(Saved entries)
========

(* ===== verification/Bio.v ===== *)
(** * The buffer cache ([kernel/bio.c], [kernel/buf.h])

    The cache is an array of [NBUF] buffers threaded on a doubly linked list
    through a list head; the model keeps the [prev]/[next] pointers, as
    indices of the array, with the head at index [HEAD]. *)
From S2P Require Import Prelude Params Locks.

(** ** Data *)
Record buf := Buf {
  b_valid : bool;      (* has data been read from disk? *)
  b_disk : bool;       (* does disk "own" buf? *)
  b_dev : Z;
  b_blockno : Z;
  b_lock : sleeplock;
  b_refcnt : Z;
  b_prev : nat;
  b_next : nat;
  b_data : block;
}.

#[export] Instance buf_inhabited : Inhabited buf :=
  populate (Buf false false 0 0 initsleeplock 0 0 0 zero_block).

(** The cache, the disk behind it with the history of block writes it
    received, the two failure-injection variables of [proc.c], and the pid
    of the running process. *)
Record bio := Bio {
  bufs : list buf;
  disk : gmap Z block;
  writes : list (Z * block);
  force_read_error_pbn : Z;
  force_disk_fail_id : Z;
  curpid : Z;
}.

Definition HEAD : nat := nbuf.

(** Field assignments through a [struct buf *]. *)
Definition set_valid (v : bool) (b : buf) : buf :=
  Buf v (b_disk b) (b_dev b) (b_blockno b) (b_lock b) (b_refcnt b) (b_prev b) (b_next b) (b_data b).
Definition set_lock (lk : sleeplock) (b : buf) : buf :=
  Buf (b_valid b) (b_disk b) (b_dev b) (b_blockno b) lk (b_refcnt b) (b_prev b) (b_next b) (b_data b).
Definition set_refcnt (r : Z) (b : buf) : buf :=
  Buf (b_valid b) (b_disk b) (b_dev b) (b_blockno b) (b_lock b) r (b_prev b) (b_next b) (b_data b).
Definition set_prev (p : nat) (b : buf) : buf :=
  Buf (b_valid b) (b_disk b) (b_dev b) (b_blockno b) (b_lock b) (b_refcnt b) p (b_next b) (b_data b).
Definition set_next (n : nat) (b : buf) : buf :=
  Buf (b_valid b) (b_disk b) (b_dev b) (b_blockno b) (b_lock b) (b_refcnt b) (b_prev b) n (b_data b).
Definition set_data (d : block) (b : buf) : buf :=
  Buf (b_valid b) (b_disk b) (b_dev b) (b_blockno b) (b_lock b) (b_refcnt b) (b_prev b) (b_next b) d.
Definition recycle (dev blockno : Z) (b : buf) : buf :=
  Buf false (b_disk b) dev blockno (b_lock b) 1 (b_prev b) (b_next b) (b_data b).

Definition buf_at (i : nat) (s : bio) : buf := bufs s !!! i.
Definition upd_buf (i : nat) (f : buf → buf) (s : bio) : bio :=
  Bio (alter f i (bufs s)) (disk s) (writes s)
      (force_read_error_pbn s) (force_disk_fail_id s) (curpid s).

(** ** Operations *)

(** [binit]: thread every buffer on the list, in front of the head. *)
Definition link_front (i : nat) (L : list buf) : list buf :=
  let first := b_next (L !!! HEAD) in
  let L := alter (set_next first) i L in
  let L := alter (set_prev HEAD) i L in
  let L := alter (set_prev i) first L in
  alter (set_next i) HEAD L.

Definition binit (L : list buf) : list buf :=
  let L := alter (set_prev HEAD) HEAD L in
  let L := alter (set_next HEAD) HEAD L in
  foldl (λ L i, alter (set_lock initsleeplock) i (link_front i L)) L (seq 0 nbuf).

(** The two scans of [bget]: forward from [head.next], backward from
    [head.prev].  [None]: the fuel ran out before the head was reached. *)
Fixpoint scan (fuel : nat) (dir : buf → nat) (L : list buf) (p : buf → bool) (i : nat)
    : option (option nat) :=
  match fuel with
  | O => None
  | S fuel =>
      if decide (i = HEAD) then Some None
      else if p (L !!! i) then Some (Some i)
      else scan fuel dir L p (dir (L !!! i))
  end.

Definition buf_acquiresleep (i : nat) : M bio unit := λ s,
  match acquiresleep (curpid s) (b_lock (buf_at i s)) with
  | Some lk => Ret tt (upd_buf i (set_lock lk) s)
  | None => Wait "buffer" s
  end.

Definition same_block (dev blockno : Z) (b : buf) : bool :=
  (b_dev b =? dev) && (b_blockno b =? blockno).

Definition bget (dev blockno : Z) : M bio nat := λ s,
  match scan (S nbuf) b_next (bufs s) (same_block dev blockno) (b_next (buf_at HEAD s)) with
  | None => OutOfFuel
  | Some (Some i) =>
      (modify (upd_buf i (λ b, set_refcnt (u32 (b_refcnt b + 1)) b));;
       buf_acquiresleep i;; ret i) s
  | Some None =>
      match scan (S nbuf) b_prev (bufs s) (λ b, b_refcnt b =? 0) (b_prev (buf_at HEAD s)) with
      | None => OutOfFuel
      | Some (Some i) =>
          (modify (upd_buf i (recycle dev blockno));; buf_acquiresleep i;; ret i) s
      | Some None => Panic "bget: no buffers"
      end
  end.

(** One whole-block transfer between a buffer and the disk, as the callers
    of the disk driver see it: the device refuses blocks it does not have. *)
Definition disk_transfer (i : nat) (write : bool) : M bio unit := λ s,
  let b := buf_at i s in
  match disk s !! b_blockno b with
  | None => Panic "virtio_disk_intr status"
  | Some d =>
      if write
      then Ret tt (Bio (bufs s) (<[b_blockno b := b_data b]> (disk s))
                       (writes s ++ [(b_blockno b, b_data b)])
                       (force_read_error_pbn s) (force_disk_fail_id s) (curpid s))
      else Ret tt (upd_buf i (set_data d) s)
  end.

Definition bread (dev blockno : Z) : M bio nat :=
  let! fail_disk := gets force_disk_fail_id in
  let! i := bget dev blockno in
  let! b := gets (buf_at i) in
  let! pbn := gets force_read_error_pbn in
  let forced := ((b_blockno b =? u32 pbn) && negb (pbn =? -1)) || negb (fail_disk =? -1) in
  if negb (b_valid b) || forced then
    disk_transfer i false;;
    modify (upd_buf i (set_valid true));;
    ret i
  else ret i.

Definition bwrite (i : nat) : M bio unit := λ s,
  if holdingsleep (curpid s) (b_lock (buf_at i s)) then disk_transfer i true s
  else Panic "bwrite".

(** The pointer surgery of [brelse]: unlink the buffer, relink it at the
    head of the list. *)
Definition move_to_front (i : nat) (L : list buf) : list buf :=
  let L := alter (set_prev (b_prev (L !!! i))) (b_next (L !!! i)) L in
  let L := alter (set_next (b_next (L !!! i))) (b_prev (L !!! i)) L in
  link_front i L.

Definition set_bufs (L : list buf) (s : bio) : bio :=
  Bio L (disk s) (writes s) (force_read_error_pbn s) (force_disk_fail_id s) (curpid s).

Definition brelse (i : nat) : M bio unit := λ s,
  if holdingsleep (curpid s) (b_lock (buf_at i s)) then
    let s := upd_buf i (set_lock (releasesleep (b_lock (buf_at i s)))) s in
    let s := upd_buf i (λ b, set_refcnt (u32 (b_refcnt b - 1)) b) s in
    if b_refcnt (buf_at i s) =? 0
    then Ret tt (set_bufs (move_to_front i (bufs s)) s)
    else Ret tt s
  else Panic "brelse".

Definition bpin (i : nat) : M bio unit :=
  modify (upd_buf i (λ b, set_refcnt (u32 (b_refcnt b + 1)) b)).

Definition bunpin (i : nat) : M bio unit :=
  modify (upd_buf i (λ b, set_refcnt (u32 (b_refcnt b - 1)) b)).

(** ** The doubly linked list

    [chain L x l z]: following [next] from [x] visits exactly [l] and then
    reaches [z], and the [prev] pointers lead back the same way. *)
Fixpoint chain (L : list buf) (x : nat) (l : list nat) (z : nat) : Prop :=
  match l with
  | [] => b_next (L !!! x) = z ∧ b_prev (L !!! z) = x
  | y :: l => b_next (L !!! x) = y ∧ b_prev (L !!! y) = x ∧ chain L y l z
  end.

(** [lru L l]: the list headed at [HEAD] holds every buffer once, in the
    order [l], most recently released first. *)
Definition lru (L : list buf) (l : list nat) : Prop :=
  length L = S nbuf ∧ l ≡ₚ seq 0 nbuf ∧ chain L HEAD l HEAD.

Lemma chain_app L x l1 y l2 z :
  chain L x (l1 ++ y :: l2) z ↔ chain L x l1 y ∧ chain L y l2 z.
Proof.
  revert x. induction l1 as [|a l1 IH]; intros x; simpl; [tauto |].
  rewrite IH. tauto.
Qed.

Lemma chain_ext L L' x l z :
  (∀ i, i ∈ x :: l → b_next (L' !!! i) = b_next (L !!! i)) →
  (∀ i, i ∈ l ++ [z] → b_prev (L' !!! i) = b_prev (L !!! i)) →
  chain L x l z → chain L' x l z.
Proof.
  revert x. induction l as [|y l IH]; intros x Hn Hp; simpl.
  - intros [H1 H2]. rewrite Hn, Hp by set_solver. done.
  - intros (H1 & H2 & H3). rewrite Hn, Hp by set_solver.
    split; [done |]. split; [done |]. apply IH; [| | done]; set_solver.
Qed.

Lemma scan_next_chain L p x l fuel :
  HEAD ∉ l → (length l < fuel)%nat → chain L x l HEAD →
  scan fuel b_next L p (b_next (L !!! x)) = Some (snd <$> list_find (λ i, p (L !!! i)) l).
Proof.
  revert x fuel. induction l as [|y l IH]; intros x fuel Hh Hf.
  - intros [-> _]. destruct fuel as [|fuel]; simpl in *; [lia |].
    by destruct (decide (HEAD = HEAD)).
  - intros (-> & _ & Hc). destruct fuel as [|fuel]; simpl in *; [lia |].
    apply not_elem_of_cons in Hh as [Hh1 Hh2].
    destruct (decide (y = HEAD)); [congruence |].
    case_decide as Hp; destruct (p (L !!! y)) eqn:E; simpl in *; try done.
    rewrite IH by (done || lia). f_equal.
    by destruct (list_find _ l) as [[]|].
Qed.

========

Exercise directions:
The lines from the beginning of the records through the line containing "Definition buf_at (i" should be reproduced exactly. Include nothing else.

Solution to the problem:
(* ===== verification/Bio.v ===== *)
(** * The buffer cache ([kernel/bio.c], [kernel/buf.h])

    The cache is an array of [NBUF] buffers threaded on a doubly linked list
    through a list head; the model keeps the [prev]/[next] pointers, as
    indices of the array, with the head at index [HEAD]. *)
From S2P Require Import Prelude Params Locks.

(** ** Data *)
Record buf := Buf {
  b_valid : bool;      (* has data been read from disk? *)
  b_disk : bool;       (* does disk "own" buf? *)
  b_dev : Z;
  b_blockno : Z;
  b_lock : sleeplock;
  b_refcnt : Z;
  b_prev : nat;
  b_next : nat;
  b_data : block;
}.

#[export] Instance buf_inhabited : Inhabited buf :=
  populate (Buf false false 0 0 initsleeplock 0 0 0 zero_block).

(** The cache, the disk behind it with the history of block writes it
    received, the two failure-injection variables of [proc.c], and the pid
    of the running process. *)
Record bio := Bio {
  bufs : list buf;
  disk : gmap Z block;
  writes : list (Z * block);
  force_read_error_pbn : Z;
  force_disk_fail_id : Z;
  curpid : Z;
}.

Definition HEAD : nat := nbuf.

(** Field assignments through a [struct buf *]. *)
Definition set_valid (v : bool) (b : buf) : buf :=
  Buf v (b_disk b) (b_dev b) (b_blockno b) (b_lock b) (b_refcnt b) (b_prev b) (b_next b) (b_data b).
Definition set_lock (lk : sleeplock) (b : buf) : buf :=
  Buf (b_valid b) (b_disk b) (b_dev b) (b_blockno b) lk (b_refcnt b) (b_prev b) (b_next b) (b_data b).
Definition set_refcnt (r : Z) (b : buf) : buf :=
  Buf (b_valid b) (b_disk b) (b_dev b) (b_blockno b) (b_lock b) r (b_prev b) (b_next b) (b_data b).
Definition set_prev (p : nat) (b : buf) : buf :=
  Buf (b_valid b) (b_disk b) (b_dev b) (b_blockno b) (b_lock b) (b_refcnt b) p (b_next b) (b_data b).
Definition set_next (n : nat) (b : buf) : buf :=
  Buf (b_valid b) (b_disk b) (b_dev b) (b_blockno b) (b_lock b) (b_refcnt b) (b_prev b) n (b_data b).
Definition set_data (d : block) (b : buf) : buf :=
  Buf (b_valid b) (b_disk b) (b_dev b) (b_blockno b) (b_lock b) (b_refcnt b) (b_prev b) (b_next b) d.
Definition recycle (dev blockno : Z) (b : buf) : buf :=
  Buf false (b_disk b) dev blockno (b_lock b) 1 (b_prev b) (b_next b) (b_data b).

Definition buf_at (i : nat) (s : bio) : buf := bufs s !!! i.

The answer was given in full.